クルーズ船としても、24時間か36時間以内に1回寄港したいところだそうで、福岡はそういう意味でいいポジションにあるようです。
韓国・中国のインバウンド層としては、両国共通して30代から40代が過半。会社員が多いそうです。
韓国・中国の一般的なアッパーミドル層が日本に旅行に来ているイメージです。
今後は韓国からの旅行者、中国からの旅行者の受け入れ態勢を整備し、環境を整えていくことが大切になりそうです。
アジアから福岡への企業誘致
他に興味深かったのが「アジアから福岡への企業誘致」というテーマ。
福岡がアジア企業を誘致することで、雇用や経済に貢献することを期待したいところです。
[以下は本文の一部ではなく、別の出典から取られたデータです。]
Lemma from_root_id_unsupported (client : Client) (root_id : string)
    (root : bool) (log : list api_call) :
  supported_root_id root_id = false ->
  from_root_id client root_id root log
  = (Raise (mkExn Exception
              "Unsupported root id, must be one of organizations,projects,folders"),
     log).
Proof.
  unfold supported_root_id, from_root_id. intros Hs. cbn [List.find fst].
  destruct (String.prefix "organizations" root_id); [done|].
  destruct (String.prefix "projects" root_id); [done|].
  simpl in Hs. rewrite Hs. done.
Qed.

Lemma composite_iter_create (client : Client) (children : list value)
    (log : list api_call) :
  CompositeRoot.iter client (CompositeRoot.create client (VList children)) log
  = CompositeRoot.iter_children client children log.
Proof. reflexivity. Qed.

(** The iterator of a composite root, when every configured child is
    an id that [from_root_id] supports and the client raises nothing
    but API errors: it yields one resource for each child, in the order
    configured, none of them a root, sends one request for each, and
    ends normally. A child that cannot be fetched yields a placeholder
    and does not keep the children after it from being yielded. *)
Theorem composite_root_yields_every_child (client : Client)
    (ids : list string) (log : list api_call) :
  raises_api_errors_only client ->
  Forall (fun id => supported_root_id id = true) ids ->
  exists rs calls,
    CompositeRoot.iter client
      (CompositeRoot.create client (VList (VStr <$> ids))) log
    = ((rs, None), log ++ calls)
    /\ length calls = length ids
    /\ Forall2 (fun id r => _root r = false /\ _stack r = None
                            /\ String.prefix (type r) id = true) ids rs.
Proof.
  intros Hapi Hids.
  destruct (iter_children_app client ids [] Hapi Hids log)
    as (rs & calls & Hlen & Hall & Heq).
  exists rs, calls. rewrite composite_iter_create.
  rewrite app_nil_r in Heq. rewrite Heq. simpl. rewrite app_nil_r. done.
Qed.
(** * ontarget-ehr-interface: FHIR resource formatters, builders and the
      seed script's cleanup phase, embedded and verified.

    Part I embeds the JavaScript sources as Rocq definitions, one module per
    source file; Part II states and proves the properties.

    Modelling conventions.
    - A JavaScript string is a [string]; a character is one code unit below
      256 (Latin-1).
    - An optional JSON field ([undefined] when absent) is an [option].
    - A JavaScript Number is a [JS.Number]: NaN, the infinities, the two
      zeros, or a finite non-zero decimal kept exactly.  The rounding to
      binary64 that an engine performs (digits beyond its precision,
      overflow to Infinity, underflow to zero) is not modelled.
    - Code that can throw returns a [JS.Completion]. *)

From Stdlib Require Import Bool Arith ZArith NArith List String Ascii Lia.
From Stdlib Require Import DecimalString DecimalN QArith Permutation.
Import ListNotations.
Local Close Scope Q_scope.
Local Open Scope string_scope.
Local Open Scope nat_scope.

(* ===================================================================== *)
(** * Part I: the embedding *)
(* ===================================================================== *)

(** ** The fragment of the JavaScript runtime the sources rely on *)
Module JS.

(** A completion: a normal value or a thrown error carrying its message. *)
Inductive Completion (A : Type) : Type :=
| Normal (a : A)
| Throw (message : string).
Arguments Normal {A} a.
Arguments Throw {A} message.

(** [x || d] for an optional string: the empty string is falsy. *)
Definition truthy (s : string) : bool := negb (s =? "")%string.

Definition truthy_opt (o : option string) : bool :=
  match o with
  | Some s => truthy s
  | None => false
  end.

Definition or_else (o : option string) (d : string) : string :=
  match o with
  | Some s => if truthy s then s else d
  | None => d
  end.

(** [a || b] where both sides are optional strings. *)
Definition or_opt (a b : option string) : option string :=
  if truthy_opt a then a else b.

(** The one-character string holding a double quote. *)
Definition dquote : string := String (ascii_of_nat 34) EmptyString.

(** [`${x}`] for an optional string: an absent one renders as "undefined". *)
Definition template (o : option string) : string :=
  match o with
  | Some s => s
  | None => "undefined"
  end.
(公財)福岡アジア都市研究所 研究主査 天野宏欣氏の講演。
2010年のアジア諸国の対日直接投資は2,628億円。
日本の対アジア直接投資が約2兆円のわずか5%。
アジアの経済発展は目覚ましいです。
そのアジアの成長を取り込む方策として、アジア企業の誘致は重要だと考えているそう。
ただ、現実として、既存のアジア系企業の立地は東京に集中。
立地としては、東京都港区が最多。
東京以外は、大阪市、横浜市、神戸市が多い。
福岡市が誘致するにしても、雇用を生み出し、かつ、福岡・九州一円の産業に影響を与える企業であってほしいもの。
そういう条件を加味すると、不動産業や投資業などの資金流入のみで実際の企業活動が行われにくい業種は除外。
加えて、情報収集や調査、交流、協力などのサポート機能は東京がメインである以上、難しい。
絞りこんでいくと、なかなか難しそうというのが、第三者の感覚でした。
卸売、小売業、ブランドを持つ製造小売、大規模システムインテグレーター、新興ネット企業、各種サービス業、ハイテク製造業、システムベンダーなどなどを各国からリストアップ。ヒアリングされていったようです。
色々とお話を聞いていって、誘致はなかなか大変なお仕事だと感じました。
誘致という行動そのものが、長期的営業色彩の強い行動のようです。
担当者が定期異動してしまうと、長期で行動できませんし、成果を見すぎると、短期を追い求めてしまい疲弊してしまうもの。なかなか難しい。
提案としては、ワンストップサービス、言語別担当者、海外事務所、インセンティブの”あそび”、プッシュ型の情報提供、トップのコミットメントなどが必要ではないか、とのことでした。
なかなか長期で難しいことではあるかと思いますが、ぜひ、福岡・九州の進展がなされればと期待しております。